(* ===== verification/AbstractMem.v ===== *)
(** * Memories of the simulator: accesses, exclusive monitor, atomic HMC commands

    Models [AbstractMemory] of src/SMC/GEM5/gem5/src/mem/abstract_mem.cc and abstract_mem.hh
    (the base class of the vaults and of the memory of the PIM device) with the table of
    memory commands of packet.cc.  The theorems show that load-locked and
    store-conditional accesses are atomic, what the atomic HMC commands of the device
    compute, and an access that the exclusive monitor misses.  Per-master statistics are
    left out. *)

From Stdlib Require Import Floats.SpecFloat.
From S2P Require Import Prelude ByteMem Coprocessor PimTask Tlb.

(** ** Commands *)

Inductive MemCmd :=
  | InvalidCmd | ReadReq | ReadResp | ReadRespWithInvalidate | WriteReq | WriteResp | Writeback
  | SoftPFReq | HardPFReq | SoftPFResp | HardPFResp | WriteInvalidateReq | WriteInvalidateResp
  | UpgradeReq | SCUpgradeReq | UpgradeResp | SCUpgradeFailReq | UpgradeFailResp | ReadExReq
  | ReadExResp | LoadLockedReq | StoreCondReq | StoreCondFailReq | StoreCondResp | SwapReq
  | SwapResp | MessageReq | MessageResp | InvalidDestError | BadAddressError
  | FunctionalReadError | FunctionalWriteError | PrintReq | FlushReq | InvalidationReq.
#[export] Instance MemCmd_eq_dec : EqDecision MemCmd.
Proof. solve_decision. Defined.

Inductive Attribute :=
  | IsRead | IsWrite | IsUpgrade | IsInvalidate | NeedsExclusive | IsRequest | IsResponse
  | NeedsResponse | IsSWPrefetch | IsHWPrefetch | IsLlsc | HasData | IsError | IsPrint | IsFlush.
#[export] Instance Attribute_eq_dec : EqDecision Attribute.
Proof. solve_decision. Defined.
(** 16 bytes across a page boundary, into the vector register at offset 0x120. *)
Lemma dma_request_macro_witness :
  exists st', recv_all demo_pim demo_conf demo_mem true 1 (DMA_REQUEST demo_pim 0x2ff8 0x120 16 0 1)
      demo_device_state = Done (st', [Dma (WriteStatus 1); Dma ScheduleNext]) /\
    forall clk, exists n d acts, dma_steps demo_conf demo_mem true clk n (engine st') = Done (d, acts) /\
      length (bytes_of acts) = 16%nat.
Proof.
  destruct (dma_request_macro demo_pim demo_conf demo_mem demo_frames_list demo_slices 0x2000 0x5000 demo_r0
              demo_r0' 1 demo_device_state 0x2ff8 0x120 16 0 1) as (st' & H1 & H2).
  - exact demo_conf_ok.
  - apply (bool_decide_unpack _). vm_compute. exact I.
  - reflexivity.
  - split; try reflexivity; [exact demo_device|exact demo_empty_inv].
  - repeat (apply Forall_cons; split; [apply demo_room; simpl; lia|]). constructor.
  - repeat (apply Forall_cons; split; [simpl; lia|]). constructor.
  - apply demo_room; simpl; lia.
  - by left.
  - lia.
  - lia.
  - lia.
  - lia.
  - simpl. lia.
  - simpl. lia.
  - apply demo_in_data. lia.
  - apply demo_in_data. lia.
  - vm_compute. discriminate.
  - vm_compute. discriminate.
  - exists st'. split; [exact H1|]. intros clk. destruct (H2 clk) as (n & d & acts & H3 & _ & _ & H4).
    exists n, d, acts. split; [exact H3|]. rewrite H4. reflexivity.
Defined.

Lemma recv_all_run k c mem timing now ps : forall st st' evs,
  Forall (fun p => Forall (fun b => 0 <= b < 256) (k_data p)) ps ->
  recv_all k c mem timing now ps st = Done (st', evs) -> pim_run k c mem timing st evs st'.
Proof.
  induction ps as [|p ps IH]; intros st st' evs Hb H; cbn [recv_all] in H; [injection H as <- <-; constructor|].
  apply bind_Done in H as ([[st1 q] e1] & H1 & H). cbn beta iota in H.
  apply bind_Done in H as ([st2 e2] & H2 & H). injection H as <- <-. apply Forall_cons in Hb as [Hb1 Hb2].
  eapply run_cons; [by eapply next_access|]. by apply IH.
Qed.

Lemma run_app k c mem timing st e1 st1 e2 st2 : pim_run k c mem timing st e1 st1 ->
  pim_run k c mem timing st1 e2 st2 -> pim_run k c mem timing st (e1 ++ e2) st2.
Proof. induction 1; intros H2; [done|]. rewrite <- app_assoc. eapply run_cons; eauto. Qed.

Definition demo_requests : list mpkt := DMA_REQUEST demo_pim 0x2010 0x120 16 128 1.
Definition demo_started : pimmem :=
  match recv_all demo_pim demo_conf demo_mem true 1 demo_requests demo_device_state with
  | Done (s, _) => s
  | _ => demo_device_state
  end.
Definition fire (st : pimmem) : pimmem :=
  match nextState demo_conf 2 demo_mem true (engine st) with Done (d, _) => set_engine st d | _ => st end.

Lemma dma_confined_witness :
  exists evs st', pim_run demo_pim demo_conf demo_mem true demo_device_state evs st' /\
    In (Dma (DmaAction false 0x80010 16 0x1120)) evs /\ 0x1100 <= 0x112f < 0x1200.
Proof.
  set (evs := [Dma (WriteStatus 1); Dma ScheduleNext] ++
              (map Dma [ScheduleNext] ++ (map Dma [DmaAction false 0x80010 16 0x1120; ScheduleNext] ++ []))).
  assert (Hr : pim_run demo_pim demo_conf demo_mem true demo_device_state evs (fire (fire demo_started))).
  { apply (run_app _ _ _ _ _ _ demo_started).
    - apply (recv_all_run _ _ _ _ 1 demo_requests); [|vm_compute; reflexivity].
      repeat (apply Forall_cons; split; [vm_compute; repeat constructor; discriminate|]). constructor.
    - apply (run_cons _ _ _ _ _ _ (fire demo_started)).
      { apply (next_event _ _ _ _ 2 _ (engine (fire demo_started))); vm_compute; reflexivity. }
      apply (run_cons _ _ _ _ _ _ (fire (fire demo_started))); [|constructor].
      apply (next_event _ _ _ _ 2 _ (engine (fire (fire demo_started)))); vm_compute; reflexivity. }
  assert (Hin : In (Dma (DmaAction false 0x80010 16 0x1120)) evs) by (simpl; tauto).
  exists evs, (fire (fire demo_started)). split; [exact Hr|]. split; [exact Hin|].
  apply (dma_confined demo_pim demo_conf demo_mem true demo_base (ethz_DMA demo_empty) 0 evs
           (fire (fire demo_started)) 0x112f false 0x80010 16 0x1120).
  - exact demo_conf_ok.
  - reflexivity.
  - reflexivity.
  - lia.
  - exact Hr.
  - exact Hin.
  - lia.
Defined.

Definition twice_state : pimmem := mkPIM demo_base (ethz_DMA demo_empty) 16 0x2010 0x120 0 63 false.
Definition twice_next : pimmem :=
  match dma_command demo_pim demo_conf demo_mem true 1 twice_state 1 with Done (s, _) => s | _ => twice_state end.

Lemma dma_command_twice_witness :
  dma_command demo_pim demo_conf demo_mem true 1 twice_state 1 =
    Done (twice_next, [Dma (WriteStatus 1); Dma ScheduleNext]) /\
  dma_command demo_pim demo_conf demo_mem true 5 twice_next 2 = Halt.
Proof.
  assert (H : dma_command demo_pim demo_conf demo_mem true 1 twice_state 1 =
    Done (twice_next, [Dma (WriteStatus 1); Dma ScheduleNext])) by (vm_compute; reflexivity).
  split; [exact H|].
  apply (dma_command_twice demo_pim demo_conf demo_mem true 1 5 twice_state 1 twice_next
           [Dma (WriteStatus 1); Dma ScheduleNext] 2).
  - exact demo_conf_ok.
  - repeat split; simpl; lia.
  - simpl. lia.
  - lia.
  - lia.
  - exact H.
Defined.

......

Your assignment:
What lines of the material above hold the string "Attribute"? Please copy them.

Task response:
Inductive Attribute :=
#[export] Instance Attribute_eq_dec : EqDecision Attribute.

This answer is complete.